● **TASK PROMPT**
Write out the listing below exactly, beginning at its first line and ending with the line that contains "Herr1 Herr2) as S2.".
(DATA FOR THE TASK begins)
Lemma mul_zero (x f : float) e : zero x → normal f e → zero (x * f)%float.
Proof.
  intros [s Hx] (sf & m & Hf & _). unfold zero.
  rewrite mul_spec, Hx, Hf. simpl. eauto.
Qed.

Lemma div_zero (x f : float) e : zero x → normal f e → zero (x / f)%float.
Proof.
  intros [s Hx] (sf & m & Hf & _). unfold zero.
  rewrite div_spec, Hx, Hf. simpl. eauto.
Qed.

Lemma zero_B2R (x : float) : zero x → B2R x = 0.
Proof. intros [s Hx]. unfold B2R. rewrite Hx. reflexivity. Qed.

Lemma zero_finite (x : float) : zero x → finite x.
Proof. intros [s Hx]. unfold finite. rewrite Hx. reflexivity. Qed.

Lemma normal_finite (x : float) e : normal x e → finite x.
Proof. intros (s & m & Hx & _). unfold finite. rewrite Hx. reflexivity. Qed.

(** [x * f / f]: two roundings. *)
Theorem same_unit_normal (x f : float) ex ef :
  normal x ex → normal f ef →
  (-952 <= ex <= 848)%Z → (-63 <= ef <= -12)%Z →
  ∃ e', normal (x * f / f)%float e'
        ∧ Rabs (B2R (x * f / f)%float - B2R x)
          <= 3 * bpow (-53) * Rabs (B2R x).
Proof.
  intros Hx Hf Hex Hef.
  destruct (mul_normal x f ex ef Hx Hf) as (e1 & H1 & He1 & Herr1); try lia.
  destruct (div_normal _ f e1 ef H1 Hf) as (e2 & H2 & He2 & Herr2); try lia.
  exists e2. split; [exact H2|].
  pose proof (normal_nonzero f ef Hf) as HF.
  set (X := B2R x) in *. set (F := B2R f) in *.
  set (u := bpow (-53)) in *.
  assert (0 < u <= / 1000000000000000) as Hu.
  { unfold u. rewrite bpow_m53. split.
    - apply Rinv_0_lt_compat. lra.
    - apply Rinv_le_contravar; lra. }
  unfold Rdiv in *.
  pose proof (rel_err_step (X * F) _ _ (/ F) u u ltac:(lra) ltac:(lra)
                Herr1 Herr2) as S2.
  replace (X * F * / F) with X in S2 by (field; assumption).
  eapply Rle_trans; [exact S2|].
  apply Rmult_le_compat_r; [apply Rabs_pos | nra].
Qed.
(DATA FOR THE TASK ends)
● **RESPONSE TO THE TASK**
Lemma mul_zero (x f : float) e : zero x → normal f e → zero (x * f)%float.
Proof.
  intros [s Hx] (sf & m & Hf & _). unfold zero.
  rewrite mul_spec, Hx, Hf. simpl. eauto.
Qed.

Lemma div_zero (x f : float) e : zero x → normal f e → zero (x / f)%float.
Proof.
  intros [s Hx] (sf & m & Hf & _). unfold zero.
  rewrite div_spec, Hx, Hf. simpl. eauto.
Qed.

Lemma zero_B2R (x : float) : zero x → B2R x = 0.
Proof. intros [s Hx]. unfold B2R. rewrite Hx. reflexivity. Qed.

Lemma zero_finite (x : float) : zero x → finite x.
Proof. intros [s Hx]. unfold finite. rewrite Hx. reflexivity. Qed.

Lemma normal_finite (x : float) e : normal x e → finite x.
Proof. intros (s & m & Hx & _). unfold finite. rewrite Hx. reflexivity. Qed.

(** [x * f / f]: two roundings. *)
Theorem same_unit_normal (x f : float) ex ef :
  normal x ex → normal f ef →
  (-952 <= ex <= 848)%Z → (-63 <= ef <= -12)%Z →
  ∃ e', normal (x * f / f)%float e'
        ∧ Rabs (B2R (x * f / f)%float - B2R x)
          <= 3 * bpow (-53) * Rabs (B2R x).
Proof.
  intros Hx Hf Hex Hef.
  destruct (mul_normal x f ex ef Hx Hf) as (e1 & H1 & He1 & Herr1); try lia.
  destruct (div_normal _ f e1 ef H1 Hf) as (e2 & H2 & He2 & Herr2); try lia.
  exists e2. split; [exact H2|].
  pose proof (normal_nonzero f ef Hf) as HF.
  set (X := B2R x) in *. set (F := B2R f) in *.
  set (u := bpow (-53)) in *.
  assert (0 < u <= / 1000000000000000) as Hu.
  { unfold u. rewrite bpow_m53. split.
    - apply Rinv_0_lt_compat. lra.
    - apply Rinv_le_contravar; lra. }
  unfold Rdiv in *.
  pose proof (rel_err_step (X * F) _ _ (/ F) u u ltac:(lra) ltac:(lra)
                Herr1 Herr2) as S2.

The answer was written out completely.